Work instruction -
Beneath this task are records; state how many of their lines hold the word "warnings", and nothing else.

(Records for the task Opens)

(** * claudevoice: the notification hook [notify.py]

    A shallow embedding of the message resolver, the transcript summarizer,
    the configuration loader and the entry point of [notify.py], and the
    properties of them that the specification states.

    Python values are embedded as follows.
    - A [str] is the list of its Unicode code points ([N]).
    - An [int] is a [Z]; [//] on a positive divisor is [Z.div] (both floor).
    - A value decoded by [json.loads] is a [json] tree; a [dict] is the
      list of its items, looked up by key.
    - A raised exception is the [Raise] case of [result]; an [except]
      clause matches by the subclass relation [issubclass].
    - What the program reads from outside (standard input, the files, the
      collaborators' outcomes) is a field of the [world] it runs in, and
      what it does to the outside is the list of its [action]s. *)

From Stdlib Require Import List ZArith NArith Lia Bool String Ascii SpecFloat.
Import ListNotations.

Open Scope Z_scope.

(** ** Python strings *)

Module Py.

Definition char := N.
Definition str := list char.

(** A string literal of the source. *)
Definition lit (s : string) : str := map N_of_ascii (list_ascii_of_string s).

(** [len(s)] *)
Definition len (s : str) : Z := Z.of_nat (List.length s).

(** [s[:n]]: a negative [n] counts from the end, and the bound is clamped. *)
Definition slice_to (s : str) (n : Z) : str :=
  if n <? 0 then firstn (Z.to_nat (len s + n)) s else firstn (Z.to_nat n) s.

(** [s.startswith(p)] *)
Fixpoint startswith (p s : str) : bool :=
  match p, s with
  | [], _ => true
  | _ :: _, [] => false
  | c :: p', d :: s' => (c =? d)%N && startswith p' s'
  end.

(** [s.find(sub)], as [i + s.find(sub)] on a suffix [s] that starts at [i]:
    the lowest index at which [sub] occurs, or -1. *)
Fixpoint find_from (i : Z) (s sub : str) : Z :=
  if startswith sub s then i
  else match s with
       | [] => -1
       | _ :: s' => find_from (i + 1) s' sub
       end.

Definition find (s sub : str) : Z := find_from 0 s sub.

(** [s.rfind(sub)]: the highest index at which [sub] occurs, or -1. *)
Fixpoint rfind_from (i : Z) (s sub : str) : Z :=
  match s with
  | [] => if startswith sub [] then i else -1
  | _ :: s' =>
      let r := rfind_from (i + 1) s' sub in
      if 0 <=? r then r else if startswith sub s then i else -1
  end.

Definition rfind (s sub : str) : Z := rfind_from 0 s sub.

(** [c.isspace()]: the code points CPython's [_PyUnicode_IsWhitespace]
    accepts; [strip], [lstrip] and [rstrip] without argument remove these. *)
Definition isspace (c : char) : bool :=
  ((9 <=? c) && (c <=? 13) || (28 <=? c) && (c <=? 32)
   || (c =? 133) || (c =? 160) || (c =? 5760)
   || (8192 <=? c) && (c <=? 8202)
   || (c =? 8232) || (c =? 8233) || (c =? 8239) || (c =? 8287)
   || (c =? 12288))%N.

Fixpoint lstrip (s : str) : str :=
  match s with
  | [] => []
  | c :: s' => if isspace c then lstrip s' else s
  end.

Definition rstrip (s : str) : str := rev (lstrip (rev s)).

Definition strip (s : str) : str := rstrip (lstrip s).

(** [s.replace(old, new)] for a non-empty [old]: scan from the left; at an
    occurrence of [old] emit [new] and skip the occurrence ([skip] counts
    the characters of it still to pass), elsewhere copy the character. *)
Fixpoint replace_scan (old new s : str) (skip : nat) : str :=
  match s with
  | [] => []
  | c :: s' =>
      match skip with
      | S k => replace_scan old new s' k
      | O =>
          if startswith old s
          then new ++ replace_scan old new s' (List.length old - 1)%nat
          else c :: replace_scan old new s' 0
      end
  end.

(** [s.replace(old, new)]; an empty [old] matches before every character
    and at the end. *)
Definition replace (s old new : str) : str :=
  match old with
  | [] => new ++ flat_map (fun c => c :: new) s
  | _ :: _ => replace_scan old new s 0
  end.

(** The line boundaries of [str.splitlines]. *)
Definition islinebreak (c : char) : bool :=
  ((10 <=? c) && (c <=? 13) || (28 <=? c) && (c <=? 30)
   || (c =? 133) || (c =? 8232) || (c =? 8233))%N.

(** [s.splitlines()], with the line being read kept reversed in [cur];
    a carriage return followed by a line feed is one boundary. *)
Fixpoint splitlines_from (cur s : str) : list str :=
  match s with
  | [] => match cur with [] => [] | _ :: _ => [rev cur] end
  | c :: s' =>
      if islinebreak c then
        rev cur ::
        match s' with
        | d :: s'' => if ((c =? 13) && (d =? 10))%N
                      then splitlines_from [] s''
                      else splitlines_from [] s'
        | [] => splitlines_from [] s'
        end
      else splitlines_from (c :: cur) s'
  end.

Definition splitlines (s : str) : list str := splitlines_from [] s.

(** [sep.join(parts)] *)
Fixpoint join (sep : str) (parts : list str) : str :=
  match parts with
  | [] => []
  | [p] => p
  | p :: rest => p ++ sep ++ join sep rest
  end.

(** [a == b] on two strings. *)
Definition eqb (a b : str) : bool :=
  if list_eq_dec N.eq_dec a b then true else false.

(** The sentence terminator. *)
Definition period : char := 46%N.

(** [p] is a prefix of [s]. *)
Definition prefix_of (p s : str) : Prop := exists t, s = p ++ t.

(** [sub in s] *)
Definition occurs (sub s : str) : Prop := exists a b, s = a ++ sub ++ b.

(** [sub in s], decided. *)
Fixpoint occursb (sub s : str) : bool :=
  startswith sub s
  || match s with
     | [] => false
     | _ :: s' => occursb sub s'
     end.

End Py.

#[warnings="-notation-for-abbreviation"]
Notation str := Py.str (only parsing).
Notation "'py' s" := (Py.lit s%string) (at level 9, s at level 0, only parsing).

(** ** Message resolution: length capping *)

Definition MAX_MESSAGE_LENGTH : Z := 200.

(** [_truncate(text, max_len)] *)
Definition _truncate (text : str) (max_len : Z) : str :=
  if Py.len text <=? max_len then text
  else
    let cut := Py.slice_to text max_len in
    let last_period := Py.rfind cut (py ".") in
    if last_period >? max_len / 2
    then Py.slice_to cut (last_period + 1)
    else Py.rstrip cut ++ py ".".

(** ** Decoded JSON values *)

(** What [json.loads] returns: [None], a [bool], an [int], a [float], a
    [str], a [list] or a [dict]. A [dict] is the list of its items, one for
    each key; [lookup] reads the first item of a key. *)
#[warnings="-register-all"]
Inductive json : Type :=
| JNull
| JBool (b : bool)
| JInt (n : Z)
| JFloat (x : spec_float)
| JStr (s : str)
| JArr (elems : list json)
| JObj (items : list (str * json)).

Fixpoint lookup (k : str) (items : list (str * json)) : option json :=
  match items with
  | [] => None
  | (k', v) :: rest => if Py.eqb k k' then Some v else lookup k rest
  end.

(** [bool(v)]: the truth value an [if] tests. *)
Definition truthy (v : json) : bool :=
  match v with
  | JNull => false
  | JBool b => b
  | JInt n => negb (n =? 0)
  | JFloat (S754_zero _) => false
  | JFloat _ => true
  | JStr s => match s with [] => false | _ :: _ => true end
  | JArr l => match l with [] => false | _ :: _ => true end
  | JObj l => match l with [] => false | _ :: _ => true end
  end.

(** [v == s] for a string literal [s]. *)
Definition eq_str (v : json) (s : str) : bool :=
  match v with
  | JStr t => Py.eqb t s
  | _ => false
  end.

(Records for the task Closes)

Task solution -
2